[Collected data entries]
#####
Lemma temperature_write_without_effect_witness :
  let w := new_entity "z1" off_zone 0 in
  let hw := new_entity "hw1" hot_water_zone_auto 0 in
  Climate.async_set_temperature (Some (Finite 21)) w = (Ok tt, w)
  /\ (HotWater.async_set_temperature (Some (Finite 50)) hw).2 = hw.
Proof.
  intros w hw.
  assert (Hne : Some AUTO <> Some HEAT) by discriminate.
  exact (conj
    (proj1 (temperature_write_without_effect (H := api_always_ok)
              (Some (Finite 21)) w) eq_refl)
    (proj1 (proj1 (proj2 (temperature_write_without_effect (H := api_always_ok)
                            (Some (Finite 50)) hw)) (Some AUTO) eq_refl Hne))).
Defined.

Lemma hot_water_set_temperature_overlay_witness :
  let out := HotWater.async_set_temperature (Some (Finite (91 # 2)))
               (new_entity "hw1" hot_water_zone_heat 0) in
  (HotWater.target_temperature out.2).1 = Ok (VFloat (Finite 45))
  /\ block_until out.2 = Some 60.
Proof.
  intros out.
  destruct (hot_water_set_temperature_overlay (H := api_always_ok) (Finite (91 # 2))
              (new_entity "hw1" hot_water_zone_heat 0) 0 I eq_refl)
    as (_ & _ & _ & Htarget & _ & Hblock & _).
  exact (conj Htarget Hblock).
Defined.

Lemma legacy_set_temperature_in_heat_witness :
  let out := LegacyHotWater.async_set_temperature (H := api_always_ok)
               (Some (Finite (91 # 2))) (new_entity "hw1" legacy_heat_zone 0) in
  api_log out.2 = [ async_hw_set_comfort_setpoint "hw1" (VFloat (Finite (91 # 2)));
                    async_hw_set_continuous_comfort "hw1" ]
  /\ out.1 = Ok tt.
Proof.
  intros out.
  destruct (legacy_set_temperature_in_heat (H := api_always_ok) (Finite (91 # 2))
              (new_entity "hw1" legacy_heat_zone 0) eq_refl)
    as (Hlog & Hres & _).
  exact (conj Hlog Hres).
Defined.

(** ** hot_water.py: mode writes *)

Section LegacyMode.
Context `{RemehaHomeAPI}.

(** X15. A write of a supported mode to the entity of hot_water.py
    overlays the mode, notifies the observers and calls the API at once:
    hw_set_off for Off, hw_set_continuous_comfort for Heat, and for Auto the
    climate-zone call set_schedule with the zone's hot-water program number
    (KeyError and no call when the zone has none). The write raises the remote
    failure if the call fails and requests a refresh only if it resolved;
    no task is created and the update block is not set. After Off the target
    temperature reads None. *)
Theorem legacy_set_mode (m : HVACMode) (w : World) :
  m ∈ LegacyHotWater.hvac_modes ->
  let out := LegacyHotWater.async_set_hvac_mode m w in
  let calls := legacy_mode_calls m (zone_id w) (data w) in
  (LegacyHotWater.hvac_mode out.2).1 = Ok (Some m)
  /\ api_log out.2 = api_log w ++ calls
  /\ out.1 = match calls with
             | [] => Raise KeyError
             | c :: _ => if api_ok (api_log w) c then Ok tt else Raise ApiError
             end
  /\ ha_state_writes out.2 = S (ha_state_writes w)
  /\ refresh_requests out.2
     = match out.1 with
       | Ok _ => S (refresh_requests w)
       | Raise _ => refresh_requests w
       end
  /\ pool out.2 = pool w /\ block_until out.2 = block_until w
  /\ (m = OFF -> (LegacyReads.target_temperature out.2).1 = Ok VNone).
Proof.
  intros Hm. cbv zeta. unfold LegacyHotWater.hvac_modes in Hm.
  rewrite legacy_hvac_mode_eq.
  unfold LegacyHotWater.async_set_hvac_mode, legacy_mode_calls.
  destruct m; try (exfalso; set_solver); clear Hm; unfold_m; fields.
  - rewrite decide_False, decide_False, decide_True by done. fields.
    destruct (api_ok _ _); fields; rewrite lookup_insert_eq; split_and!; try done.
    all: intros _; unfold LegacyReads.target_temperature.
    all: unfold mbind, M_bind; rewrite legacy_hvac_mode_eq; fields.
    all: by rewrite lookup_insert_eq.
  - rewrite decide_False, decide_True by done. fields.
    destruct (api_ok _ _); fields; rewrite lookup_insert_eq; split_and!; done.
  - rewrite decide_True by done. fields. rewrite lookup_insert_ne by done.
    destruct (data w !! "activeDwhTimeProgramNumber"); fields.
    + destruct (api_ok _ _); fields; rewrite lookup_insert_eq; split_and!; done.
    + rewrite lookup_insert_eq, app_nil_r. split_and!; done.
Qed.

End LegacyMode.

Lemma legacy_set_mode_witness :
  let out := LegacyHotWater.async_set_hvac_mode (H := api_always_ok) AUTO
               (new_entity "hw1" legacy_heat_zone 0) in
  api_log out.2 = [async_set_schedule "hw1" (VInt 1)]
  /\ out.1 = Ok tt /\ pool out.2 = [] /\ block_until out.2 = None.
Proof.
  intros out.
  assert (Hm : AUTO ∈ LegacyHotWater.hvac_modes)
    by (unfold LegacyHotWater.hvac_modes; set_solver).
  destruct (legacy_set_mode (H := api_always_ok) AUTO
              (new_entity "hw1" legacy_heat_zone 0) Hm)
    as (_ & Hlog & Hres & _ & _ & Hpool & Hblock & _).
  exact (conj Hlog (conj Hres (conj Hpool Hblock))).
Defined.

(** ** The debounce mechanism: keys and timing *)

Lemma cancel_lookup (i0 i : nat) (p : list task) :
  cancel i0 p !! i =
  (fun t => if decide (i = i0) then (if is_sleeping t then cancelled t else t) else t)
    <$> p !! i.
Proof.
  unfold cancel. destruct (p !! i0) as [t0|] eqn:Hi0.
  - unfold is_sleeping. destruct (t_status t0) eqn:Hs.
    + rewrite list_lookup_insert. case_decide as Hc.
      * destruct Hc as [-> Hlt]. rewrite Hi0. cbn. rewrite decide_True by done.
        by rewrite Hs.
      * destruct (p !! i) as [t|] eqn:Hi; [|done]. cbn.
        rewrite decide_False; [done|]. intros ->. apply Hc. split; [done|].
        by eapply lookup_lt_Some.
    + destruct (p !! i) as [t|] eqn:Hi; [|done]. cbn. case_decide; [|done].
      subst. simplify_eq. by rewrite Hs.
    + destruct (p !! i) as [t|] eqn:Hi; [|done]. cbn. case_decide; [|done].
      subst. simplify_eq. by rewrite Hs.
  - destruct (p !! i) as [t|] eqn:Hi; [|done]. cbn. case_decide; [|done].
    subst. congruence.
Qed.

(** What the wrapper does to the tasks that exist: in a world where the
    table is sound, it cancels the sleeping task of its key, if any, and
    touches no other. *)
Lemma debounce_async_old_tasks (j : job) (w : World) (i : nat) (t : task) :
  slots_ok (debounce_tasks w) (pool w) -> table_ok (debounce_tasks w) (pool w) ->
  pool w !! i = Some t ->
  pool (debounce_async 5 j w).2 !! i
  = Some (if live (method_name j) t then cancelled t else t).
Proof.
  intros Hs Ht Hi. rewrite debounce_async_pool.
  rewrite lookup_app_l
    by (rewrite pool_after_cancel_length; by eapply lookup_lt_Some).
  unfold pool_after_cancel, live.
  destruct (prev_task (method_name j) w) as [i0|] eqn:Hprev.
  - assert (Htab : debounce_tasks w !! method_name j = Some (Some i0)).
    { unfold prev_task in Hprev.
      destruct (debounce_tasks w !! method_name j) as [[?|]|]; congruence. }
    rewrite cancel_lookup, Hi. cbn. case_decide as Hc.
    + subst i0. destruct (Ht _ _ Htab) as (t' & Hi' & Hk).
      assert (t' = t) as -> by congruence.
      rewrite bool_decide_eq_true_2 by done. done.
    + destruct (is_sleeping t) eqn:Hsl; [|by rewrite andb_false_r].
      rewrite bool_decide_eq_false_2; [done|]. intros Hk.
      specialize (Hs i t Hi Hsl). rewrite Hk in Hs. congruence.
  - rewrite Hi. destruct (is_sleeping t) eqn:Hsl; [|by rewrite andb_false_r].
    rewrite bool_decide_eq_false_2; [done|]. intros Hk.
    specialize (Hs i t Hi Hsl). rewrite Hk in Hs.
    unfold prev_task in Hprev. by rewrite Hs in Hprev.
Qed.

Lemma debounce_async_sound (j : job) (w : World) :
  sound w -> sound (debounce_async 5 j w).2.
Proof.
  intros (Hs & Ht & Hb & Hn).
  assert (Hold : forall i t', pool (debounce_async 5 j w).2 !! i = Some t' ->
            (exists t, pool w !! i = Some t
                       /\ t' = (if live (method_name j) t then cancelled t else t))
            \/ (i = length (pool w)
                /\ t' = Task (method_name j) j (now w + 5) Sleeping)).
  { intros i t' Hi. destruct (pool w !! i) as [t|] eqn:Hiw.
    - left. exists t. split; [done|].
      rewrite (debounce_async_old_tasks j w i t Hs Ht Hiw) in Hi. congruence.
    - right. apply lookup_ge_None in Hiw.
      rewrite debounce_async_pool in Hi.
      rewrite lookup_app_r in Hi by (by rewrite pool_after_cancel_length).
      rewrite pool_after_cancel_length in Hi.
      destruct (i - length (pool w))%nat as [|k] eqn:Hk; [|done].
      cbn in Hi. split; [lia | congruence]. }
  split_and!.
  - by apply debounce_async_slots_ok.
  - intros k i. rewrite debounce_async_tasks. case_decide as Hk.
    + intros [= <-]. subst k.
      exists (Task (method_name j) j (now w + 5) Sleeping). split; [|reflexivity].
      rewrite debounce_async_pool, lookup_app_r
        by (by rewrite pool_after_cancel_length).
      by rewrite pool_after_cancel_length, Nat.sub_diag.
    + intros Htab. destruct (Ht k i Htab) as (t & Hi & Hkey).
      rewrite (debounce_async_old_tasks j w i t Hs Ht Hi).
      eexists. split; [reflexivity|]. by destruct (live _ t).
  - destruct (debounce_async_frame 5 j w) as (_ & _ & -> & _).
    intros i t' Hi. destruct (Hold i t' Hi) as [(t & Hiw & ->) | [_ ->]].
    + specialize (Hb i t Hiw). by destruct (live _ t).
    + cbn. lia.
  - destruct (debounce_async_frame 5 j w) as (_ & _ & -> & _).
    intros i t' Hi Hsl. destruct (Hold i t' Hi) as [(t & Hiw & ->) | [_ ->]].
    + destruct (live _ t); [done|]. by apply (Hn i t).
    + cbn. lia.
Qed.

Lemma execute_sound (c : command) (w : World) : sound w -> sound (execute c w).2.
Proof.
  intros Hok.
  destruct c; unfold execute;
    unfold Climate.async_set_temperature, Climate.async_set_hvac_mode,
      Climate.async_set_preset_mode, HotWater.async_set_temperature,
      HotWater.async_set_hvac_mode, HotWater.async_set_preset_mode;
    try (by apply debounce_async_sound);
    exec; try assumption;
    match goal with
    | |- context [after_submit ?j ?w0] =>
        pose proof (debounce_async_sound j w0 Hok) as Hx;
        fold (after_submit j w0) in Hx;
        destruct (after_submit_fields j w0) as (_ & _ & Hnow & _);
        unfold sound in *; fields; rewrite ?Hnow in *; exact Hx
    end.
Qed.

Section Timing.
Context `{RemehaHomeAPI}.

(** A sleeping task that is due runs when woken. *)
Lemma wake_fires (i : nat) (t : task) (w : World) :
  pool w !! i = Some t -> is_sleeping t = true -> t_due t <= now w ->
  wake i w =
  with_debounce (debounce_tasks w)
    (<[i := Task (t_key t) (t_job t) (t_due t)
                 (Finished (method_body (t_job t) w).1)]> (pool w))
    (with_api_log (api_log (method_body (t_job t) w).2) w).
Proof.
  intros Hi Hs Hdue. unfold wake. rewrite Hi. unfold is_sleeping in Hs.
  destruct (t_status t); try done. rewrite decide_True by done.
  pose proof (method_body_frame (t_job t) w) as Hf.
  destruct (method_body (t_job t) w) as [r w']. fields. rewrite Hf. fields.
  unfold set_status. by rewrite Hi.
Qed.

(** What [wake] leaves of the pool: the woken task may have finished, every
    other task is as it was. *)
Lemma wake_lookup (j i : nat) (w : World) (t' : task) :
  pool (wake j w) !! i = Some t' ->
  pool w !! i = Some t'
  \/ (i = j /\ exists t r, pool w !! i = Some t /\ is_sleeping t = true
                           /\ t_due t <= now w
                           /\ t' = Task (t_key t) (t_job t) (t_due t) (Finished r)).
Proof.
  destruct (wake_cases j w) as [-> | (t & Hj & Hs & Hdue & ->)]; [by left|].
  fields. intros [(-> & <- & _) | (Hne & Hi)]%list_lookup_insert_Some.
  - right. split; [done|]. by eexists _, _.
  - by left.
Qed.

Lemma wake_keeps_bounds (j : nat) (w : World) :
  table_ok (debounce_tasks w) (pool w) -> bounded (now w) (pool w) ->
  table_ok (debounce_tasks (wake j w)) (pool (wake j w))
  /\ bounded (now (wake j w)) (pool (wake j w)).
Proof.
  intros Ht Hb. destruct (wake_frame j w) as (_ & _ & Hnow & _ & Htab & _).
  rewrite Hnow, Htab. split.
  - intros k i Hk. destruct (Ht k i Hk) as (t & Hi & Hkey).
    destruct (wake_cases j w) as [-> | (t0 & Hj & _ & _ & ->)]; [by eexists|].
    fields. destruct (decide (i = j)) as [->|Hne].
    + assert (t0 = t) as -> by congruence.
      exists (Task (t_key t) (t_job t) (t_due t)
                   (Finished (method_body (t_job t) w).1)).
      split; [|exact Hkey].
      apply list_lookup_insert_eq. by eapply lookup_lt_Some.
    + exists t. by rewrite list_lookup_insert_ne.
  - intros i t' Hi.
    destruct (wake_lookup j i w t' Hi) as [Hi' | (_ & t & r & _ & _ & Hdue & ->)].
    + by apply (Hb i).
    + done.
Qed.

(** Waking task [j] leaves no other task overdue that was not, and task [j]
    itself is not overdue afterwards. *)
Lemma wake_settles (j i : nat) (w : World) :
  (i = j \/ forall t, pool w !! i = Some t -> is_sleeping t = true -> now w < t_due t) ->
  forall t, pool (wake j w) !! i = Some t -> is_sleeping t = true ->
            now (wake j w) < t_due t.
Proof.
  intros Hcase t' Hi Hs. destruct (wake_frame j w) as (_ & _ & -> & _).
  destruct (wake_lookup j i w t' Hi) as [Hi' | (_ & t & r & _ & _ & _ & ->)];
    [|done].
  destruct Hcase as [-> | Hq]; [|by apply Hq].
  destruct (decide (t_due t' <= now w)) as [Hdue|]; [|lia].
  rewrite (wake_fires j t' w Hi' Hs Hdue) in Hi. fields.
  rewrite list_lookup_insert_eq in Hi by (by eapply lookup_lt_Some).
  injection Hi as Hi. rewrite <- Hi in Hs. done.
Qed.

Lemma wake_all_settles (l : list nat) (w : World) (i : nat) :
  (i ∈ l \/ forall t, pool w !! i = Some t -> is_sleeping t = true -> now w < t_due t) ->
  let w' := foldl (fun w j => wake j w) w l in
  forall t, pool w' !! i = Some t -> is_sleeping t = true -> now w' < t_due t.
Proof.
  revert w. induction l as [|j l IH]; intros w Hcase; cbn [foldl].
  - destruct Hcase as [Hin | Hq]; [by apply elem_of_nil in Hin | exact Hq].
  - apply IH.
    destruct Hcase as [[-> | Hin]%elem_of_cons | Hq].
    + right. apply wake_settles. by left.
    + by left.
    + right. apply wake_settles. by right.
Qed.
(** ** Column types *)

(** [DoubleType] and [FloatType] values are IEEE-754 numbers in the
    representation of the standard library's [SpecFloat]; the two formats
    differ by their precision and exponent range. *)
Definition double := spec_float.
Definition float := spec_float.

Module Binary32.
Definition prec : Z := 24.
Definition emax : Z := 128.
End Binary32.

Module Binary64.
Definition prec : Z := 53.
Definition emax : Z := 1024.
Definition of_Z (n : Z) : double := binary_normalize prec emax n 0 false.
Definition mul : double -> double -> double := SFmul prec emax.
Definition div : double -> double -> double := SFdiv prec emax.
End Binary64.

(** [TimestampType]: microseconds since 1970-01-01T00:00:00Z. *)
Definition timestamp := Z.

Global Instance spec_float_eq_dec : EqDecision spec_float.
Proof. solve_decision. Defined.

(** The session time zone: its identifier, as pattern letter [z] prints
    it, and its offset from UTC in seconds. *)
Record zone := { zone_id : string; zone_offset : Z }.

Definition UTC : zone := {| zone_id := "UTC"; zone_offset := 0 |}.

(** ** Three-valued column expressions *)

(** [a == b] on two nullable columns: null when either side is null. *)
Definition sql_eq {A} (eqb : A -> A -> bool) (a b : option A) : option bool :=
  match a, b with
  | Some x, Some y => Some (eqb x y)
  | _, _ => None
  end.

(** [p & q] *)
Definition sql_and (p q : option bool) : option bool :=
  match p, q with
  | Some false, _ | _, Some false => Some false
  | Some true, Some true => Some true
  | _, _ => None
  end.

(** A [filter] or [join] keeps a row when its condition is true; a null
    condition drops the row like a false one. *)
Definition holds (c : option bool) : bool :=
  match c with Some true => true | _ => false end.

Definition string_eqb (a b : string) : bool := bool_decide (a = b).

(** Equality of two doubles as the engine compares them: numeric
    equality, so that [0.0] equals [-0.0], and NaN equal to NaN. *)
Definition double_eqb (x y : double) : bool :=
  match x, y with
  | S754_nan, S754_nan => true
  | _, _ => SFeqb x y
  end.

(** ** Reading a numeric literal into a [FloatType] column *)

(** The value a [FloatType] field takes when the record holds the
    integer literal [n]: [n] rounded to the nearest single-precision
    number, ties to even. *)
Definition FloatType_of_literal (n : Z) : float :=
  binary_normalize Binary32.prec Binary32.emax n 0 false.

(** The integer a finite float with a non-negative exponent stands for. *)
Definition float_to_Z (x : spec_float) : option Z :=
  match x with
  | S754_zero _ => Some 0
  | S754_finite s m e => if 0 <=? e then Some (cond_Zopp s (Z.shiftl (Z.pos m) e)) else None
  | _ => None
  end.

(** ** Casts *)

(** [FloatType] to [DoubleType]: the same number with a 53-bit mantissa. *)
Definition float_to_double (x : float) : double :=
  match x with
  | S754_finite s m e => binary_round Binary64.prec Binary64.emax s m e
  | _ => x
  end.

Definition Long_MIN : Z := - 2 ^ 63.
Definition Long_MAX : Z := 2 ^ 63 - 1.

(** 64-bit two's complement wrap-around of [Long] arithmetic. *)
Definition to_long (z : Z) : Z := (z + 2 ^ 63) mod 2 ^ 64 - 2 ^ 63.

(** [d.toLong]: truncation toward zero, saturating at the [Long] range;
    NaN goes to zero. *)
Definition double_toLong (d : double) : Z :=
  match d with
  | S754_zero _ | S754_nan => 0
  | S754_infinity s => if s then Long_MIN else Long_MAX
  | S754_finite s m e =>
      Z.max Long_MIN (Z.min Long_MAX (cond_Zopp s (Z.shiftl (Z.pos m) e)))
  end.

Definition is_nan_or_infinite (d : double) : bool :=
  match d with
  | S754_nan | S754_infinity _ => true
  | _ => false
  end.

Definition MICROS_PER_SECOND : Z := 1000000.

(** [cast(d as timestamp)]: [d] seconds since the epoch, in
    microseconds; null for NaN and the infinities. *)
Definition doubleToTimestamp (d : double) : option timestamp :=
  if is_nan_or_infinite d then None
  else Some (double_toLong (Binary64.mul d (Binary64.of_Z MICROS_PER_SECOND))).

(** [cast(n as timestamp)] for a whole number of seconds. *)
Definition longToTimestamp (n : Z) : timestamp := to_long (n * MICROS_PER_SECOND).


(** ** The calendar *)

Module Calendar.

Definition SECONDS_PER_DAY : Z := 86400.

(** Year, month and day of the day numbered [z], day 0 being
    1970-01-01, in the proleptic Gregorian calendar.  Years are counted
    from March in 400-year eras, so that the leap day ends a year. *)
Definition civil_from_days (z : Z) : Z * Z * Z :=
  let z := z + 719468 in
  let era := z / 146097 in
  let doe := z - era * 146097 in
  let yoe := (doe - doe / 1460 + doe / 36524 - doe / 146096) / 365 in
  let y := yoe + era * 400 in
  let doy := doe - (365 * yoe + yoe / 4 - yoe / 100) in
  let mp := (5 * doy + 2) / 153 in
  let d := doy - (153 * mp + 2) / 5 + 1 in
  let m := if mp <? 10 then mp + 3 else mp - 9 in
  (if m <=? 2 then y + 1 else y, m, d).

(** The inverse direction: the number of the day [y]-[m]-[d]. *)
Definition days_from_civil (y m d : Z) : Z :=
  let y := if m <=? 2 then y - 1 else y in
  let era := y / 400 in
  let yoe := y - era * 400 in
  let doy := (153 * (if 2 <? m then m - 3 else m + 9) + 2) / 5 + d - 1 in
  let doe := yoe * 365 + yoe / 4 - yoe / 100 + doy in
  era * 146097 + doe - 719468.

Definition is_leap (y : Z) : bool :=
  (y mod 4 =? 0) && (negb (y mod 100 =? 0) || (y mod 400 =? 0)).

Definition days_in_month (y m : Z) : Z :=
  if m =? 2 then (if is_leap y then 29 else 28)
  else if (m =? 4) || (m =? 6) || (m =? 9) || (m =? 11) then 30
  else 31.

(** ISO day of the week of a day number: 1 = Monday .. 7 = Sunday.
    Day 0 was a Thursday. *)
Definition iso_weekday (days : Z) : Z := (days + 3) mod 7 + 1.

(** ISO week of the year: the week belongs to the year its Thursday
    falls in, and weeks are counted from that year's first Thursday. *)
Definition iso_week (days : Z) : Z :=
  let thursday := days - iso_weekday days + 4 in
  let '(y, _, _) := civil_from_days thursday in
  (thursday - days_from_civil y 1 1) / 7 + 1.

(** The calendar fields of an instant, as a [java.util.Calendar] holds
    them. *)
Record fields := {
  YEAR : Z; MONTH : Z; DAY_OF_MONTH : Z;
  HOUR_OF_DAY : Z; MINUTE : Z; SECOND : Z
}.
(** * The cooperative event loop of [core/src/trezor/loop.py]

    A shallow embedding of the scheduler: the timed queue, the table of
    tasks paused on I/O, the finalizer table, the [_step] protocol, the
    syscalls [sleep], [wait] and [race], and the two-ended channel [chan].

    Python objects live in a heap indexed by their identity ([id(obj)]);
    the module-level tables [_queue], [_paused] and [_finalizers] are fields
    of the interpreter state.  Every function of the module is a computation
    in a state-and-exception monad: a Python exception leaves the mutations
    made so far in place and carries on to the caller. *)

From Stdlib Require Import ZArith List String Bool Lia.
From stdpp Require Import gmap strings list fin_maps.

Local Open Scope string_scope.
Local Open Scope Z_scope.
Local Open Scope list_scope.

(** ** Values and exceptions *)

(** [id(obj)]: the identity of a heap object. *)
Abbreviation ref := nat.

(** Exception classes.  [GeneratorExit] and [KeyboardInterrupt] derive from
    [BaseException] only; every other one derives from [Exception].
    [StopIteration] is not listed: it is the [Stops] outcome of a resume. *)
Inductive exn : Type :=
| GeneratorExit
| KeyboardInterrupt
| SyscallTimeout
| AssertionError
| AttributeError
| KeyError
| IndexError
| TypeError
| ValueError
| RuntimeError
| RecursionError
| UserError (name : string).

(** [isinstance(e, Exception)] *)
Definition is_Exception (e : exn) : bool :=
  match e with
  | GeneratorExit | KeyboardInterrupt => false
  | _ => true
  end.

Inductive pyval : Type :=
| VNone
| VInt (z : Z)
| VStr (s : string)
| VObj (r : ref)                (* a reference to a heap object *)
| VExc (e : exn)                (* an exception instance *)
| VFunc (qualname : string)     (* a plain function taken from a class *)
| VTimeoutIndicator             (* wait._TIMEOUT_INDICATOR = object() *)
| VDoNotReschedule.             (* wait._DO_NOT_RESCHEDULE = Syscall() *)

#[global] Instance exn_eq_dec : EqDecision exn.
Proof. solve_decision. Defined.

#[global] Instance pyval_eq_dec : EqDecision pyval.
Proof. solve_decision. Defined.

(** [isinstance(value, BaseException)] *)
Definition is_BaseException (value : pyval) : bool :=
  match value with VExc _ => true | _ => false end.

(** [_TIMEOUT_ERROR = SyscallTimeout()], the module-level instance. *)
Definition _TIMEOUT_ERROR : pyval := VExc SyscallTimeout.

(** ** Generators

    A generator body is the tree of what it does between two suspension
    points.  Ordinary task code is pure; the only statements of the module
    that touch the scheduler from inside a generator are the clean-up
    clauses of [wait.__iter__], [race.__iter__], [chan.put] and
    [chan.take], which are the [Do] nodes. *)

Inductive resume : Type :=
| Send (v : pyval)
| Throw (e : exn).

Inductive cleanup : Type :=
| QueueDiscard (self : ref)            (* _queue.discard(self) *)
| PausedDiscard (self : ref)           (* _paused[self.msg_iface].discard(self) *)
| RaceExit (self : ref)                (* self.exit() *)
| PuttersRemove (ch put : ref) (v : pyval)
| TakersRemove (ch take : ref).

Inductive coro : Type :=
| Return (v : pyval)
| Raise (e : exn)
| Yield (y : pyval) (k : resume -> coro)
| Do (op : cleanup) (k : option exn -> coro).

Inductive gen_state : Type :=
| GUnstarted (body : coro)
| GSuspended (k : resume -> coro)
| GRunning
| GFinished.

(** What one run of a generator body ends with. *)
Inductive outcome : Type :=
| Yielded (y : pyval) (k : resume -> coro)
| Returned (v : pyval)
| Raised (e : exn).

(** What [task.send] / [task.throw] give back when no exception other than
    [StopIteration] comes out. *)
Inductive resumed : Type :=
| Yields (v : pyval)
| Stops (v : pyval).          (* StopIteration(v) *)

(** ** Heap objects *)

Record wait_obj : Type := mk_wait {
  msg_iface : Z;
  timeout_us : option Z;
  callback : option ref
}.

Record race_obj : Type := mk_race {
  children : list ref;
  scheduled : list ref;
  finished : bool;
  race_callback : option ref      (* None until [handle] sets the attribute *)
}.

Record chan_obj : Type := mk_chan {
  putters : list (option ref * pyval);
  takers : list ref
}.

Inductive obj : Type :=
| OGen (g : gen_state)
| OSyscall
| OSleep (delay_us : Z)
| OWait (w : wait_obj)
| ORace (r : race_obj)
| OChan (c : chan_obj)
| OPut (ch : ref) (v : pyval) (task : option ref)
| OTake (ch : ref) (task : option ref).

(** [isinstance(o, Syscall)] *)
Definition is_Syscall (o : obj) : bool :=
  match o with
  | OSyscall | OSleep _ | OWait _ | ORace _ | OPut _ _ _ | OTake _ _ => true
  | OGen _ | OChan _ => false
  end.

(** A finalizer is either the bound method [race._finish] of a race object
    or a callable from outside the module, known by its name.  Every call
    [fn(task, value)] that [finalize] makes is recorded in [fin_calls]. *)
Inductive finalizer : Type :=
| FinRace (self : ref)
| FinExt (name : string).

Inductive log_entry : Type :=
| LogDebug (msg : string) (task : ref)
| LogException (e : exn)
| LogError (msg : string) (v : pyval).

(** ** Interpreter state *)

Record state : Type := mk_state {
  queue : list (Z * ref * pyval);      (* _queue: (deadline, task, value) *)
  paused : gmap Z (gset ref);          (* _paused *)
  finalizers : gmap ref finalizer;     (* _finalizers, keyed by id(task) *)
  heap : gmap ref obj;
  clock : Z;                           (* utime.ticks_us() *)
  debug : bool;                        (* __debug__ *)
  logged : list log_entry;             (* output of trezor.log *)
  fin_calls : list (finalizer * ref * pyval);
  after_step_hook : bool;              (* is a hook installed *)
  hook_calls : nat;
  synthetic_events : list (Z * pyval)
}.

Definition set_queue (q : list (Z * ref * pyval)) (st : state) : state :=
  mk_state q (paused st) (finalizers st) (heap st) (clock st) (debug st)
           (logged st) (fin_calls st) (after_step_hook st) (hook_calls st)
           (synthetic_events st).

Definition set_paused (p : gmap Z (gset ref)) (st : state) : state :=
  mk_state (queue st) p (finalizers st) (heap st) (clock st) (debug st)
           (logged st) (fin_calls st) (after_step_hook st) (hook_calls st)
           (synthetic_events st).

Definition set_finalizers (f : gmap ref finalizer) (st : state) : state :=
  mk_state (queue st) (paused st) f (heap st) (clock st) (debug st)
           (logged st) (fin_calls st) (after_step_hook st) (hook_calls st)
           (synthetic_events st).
#####
* _Problem statement_: Output, exactly and in full, the lines from the start of the entries above through the line that contains "let out := LegacyHotWater.async_set_temperature".

* _Completed exercise_:
Lemma temperature_write_without_effect_witness :
  let w := new_entity "z1" off_zone 0 in
  let hw := new_entity "hw1" hot_water_zone_auto 0 in
  Climate.async_set_temperature (Some (Finite 21)) w = (Ok tt, w)
  /\ (HotWater.async_set_temperature (Some (Finite 50)) hw).2 = hw.
Proof.
  intros w hw.
  assert (Hne : Some AUTO <> Some HEAT) by discriminate.
  exact (conj
    (proj1 (temperature_write_without_effect (H := api_always_ok)
              (Some (Finite 21)) w) eq_refl)
    (proj1 (proj1 (proj2 (temperature_write_without_effect (H := api_always_ok)
                            (Some (Finite 50)) hw)) (Some AUTO) eq_refl Hne))).
Defined.

Lemma hot_water_set_temperature_overlay_witness :
  let out := HotWater.async_set_temperature (Some (Finite (91 # 2)))
               (new_entity "hw1" hot_water_zone_heat 0) in
  (HotWater.target_temperature out.2).1 = Ok (VFloat (Finite 45))
  /\ block_until out.2 = Some 60.
Proof.
  intros out.
  destruct (hot_water_set_temperature_overlay (H := api_always_ok) (Finite (91 # 2))
              (new_entity "hw1" hot_water_zone_heat 0) 0 I eq_refl)
    as (_ & _ & _ & Htarget & _ & Hblock & _).
  exact (conj Htarget Hblock).
Defined.

Lemma legacy_set_temperature_in_heat_witness :
  let out := LegacyHotWater.async_set_temperature (H := api_always_ok)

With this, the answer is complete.